Not giving up phones, just focusing on killer devices: Microsoft
Making it clear that Microsoft is not giving up on phones, company COO Kevin Turner has asserted that the technology giant is restructuring its phones business for profitable growth and will focus on only a few devices that will grab market share.business Updated: Jul 16, 2015 12:38 IST
Making it clear that Microsoft is not giving up on phones, company COO Kevin Turner has asserted that the technology giant is restructuring its phones business for profitable growth and will focus on only a few devices that will grab market share.
Turner, addressing over 14,000 partners, resellers and vendors at the Microsoft Worldwide Partner Conference 2015 in Orlando, said people have been asking what the company is doing about its phone business, particularly in the wake of last week's announcement that Microsoft would be cutting 7,800 jobs and writing down $7.6 billion, all related to its Nokia business.
"Here it is: The reality is, we care about phones. We are still in phones. We are restructuring that business for profitable growth so that it can be sustainable," Turner said in his vision keynote address on Wednesday.
He clarified that the company will not dish out a lot of devices but focus on only a few that have the potential to capture market share and address consumer needs.
"We are in it, we are not going to have a lot of devices. We're going to build a profitable portfolio, we're focused on a few killer devices that grab share and that enable to help us showcase our uniqueness and solutions. We are actually restructuring to grow, but grow profitably. That's the ins and outs of what's the deal with phones," the company's chief operating officer said.
Outlining the company's plan for the phone business going forward, Turner said Microsoft is changing its manufacturing processes, "modernising those and making them contemporary, we're changing some of our go-to-markets, and using multi-tiered distribution."
"We are right-sizing the organisation, and we are hard at work at what's the next big wave of innovation relative to that size of device that we need to be working on and geared towards," he said.
"So make no mistake we're not giving up on phones, we're resetting for profitable growth, and we will continue to innovate in that space, and it remains a very important part of the portfolio," he added.
Turner's remarks come just a week after the Redmond-based company's India-born CEO Satya Nadella announced plans to restructure the phone business to better focus and align resources.
The restructuring included elimination of up to 7,800 positions, primarily in the phone business, resulting in a write down of about $7.6-billion related to its Nokia phone business.
In addition it will also bear a restructuring charge of approximately $750 million to $850 million.

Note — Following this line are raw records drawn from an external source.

Section Widths.
Context {F : FixedOps} {L : FixedLaws F}.
Lemma add_width a b c : checked_add a b = Some c → is_i80f48 c.
Proof. by intros [_ ?]%add_some. Qed.
Lemma sub_width a b c : checked_sub a b = Some c → is_i80f48 c.
Proof. by intros [_ ?]%sub_some. Qed.
Lemma mul_width a b c : checked_mul a b = Some c → is_i80f48 c.
Proof. by intros [_ ?]%mul_err. Qed.
Lemma div_width a b c : checked_div a b = Some c → is_i80f48 c.
Proof.
  destruct (decide (b = 0)) as [->|Hb]; [by rewrite checked_div_zero|].
  destruct (checked_div_spec a b Hb) as (q & _ & ->). by intros [-> ?]%fits_some.
Qed.
Lemma saturating_add_width a b : is_i80f48 (saturating_add a b).
Proof. rewrite saturating_add_spec. unfold is_i80f48, I80F48_MIN, I80F48_MAX. lia. Qed.
Lemma payment_width apr t v p :
  InterestRateCalc.calc_accrued_interest_payment_per_period apr t v = Some p → is_i80f48 p.
Proof.
  unfold InterestRateCalc.calc_accrued_interest_payment_per_period. intros H. InterestRateCalc.inv_opt.
  by eapply mul_width.
Qed.
Lemma collect_fee_width f o r : is_i80f48 o → Bank.collect_fee f o = Ok r → is_i80f48 r.
Proof. unfold Bank.collect_fee. intros Ho H. destruct (_ <? _); inv_res; [by eapply add_width|done]. Qed.
Lemma fee_payment_width out avail paid left : fee_payment out avail = Ok (paid, left) → is_i80f48 left.
Proof. unfold fee_payment. intros H. inv_res. by eapply sub_width. Qed.
End Widths.
Create HintDb widths.
#[export] Hint Resolve zero_width one_width from_num_width u64_zero bad_debt_flag_width lor_width land_width add_width
  sub_width mul_width div_width saturating_add_width payment_width collect_fee_width fee_payment_width
  BankAccountWrapper.i64_as_u64_range : widths.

"We are moving from a strategy to grow a standalone phone business to a strategy to grow and create a vibrant Windows ecosystem including our first-party device family," Nadella had said.
"In the near-term, we'll run a more effective and focused phone portfolio while retaining capability for long-term reinvention in mobility," he said.
Turner also launched a scathing attack on Microsoft's competitors like Google and Apple, issuing a clarion call to win back customers from the rivals.
He said Microsoft has had great success with Office 365, with over 1,200 customer win-backs over the last year and a half against Google apps.
"These are customers that we won back. We have got to go rescue the rest of the Google apps customers. There are still a few out there, go rescue them and get them over and do so in a big way," he said to the partners.
"We have to go and win every single deal versus Google. We have better technology and we have an enterprise ready cloud. We do not snoop your email, we do not serve you ads, we do not drive cars around listening to your conversation. We are not that company," he said.
On Apple, he said Microsoft-supported laptops are more efficient and nearly 100 dollars cheaper that the MacBook Pro.
"We want people to move from using our products to loving our products. That is our plan of attack for this next year," he said.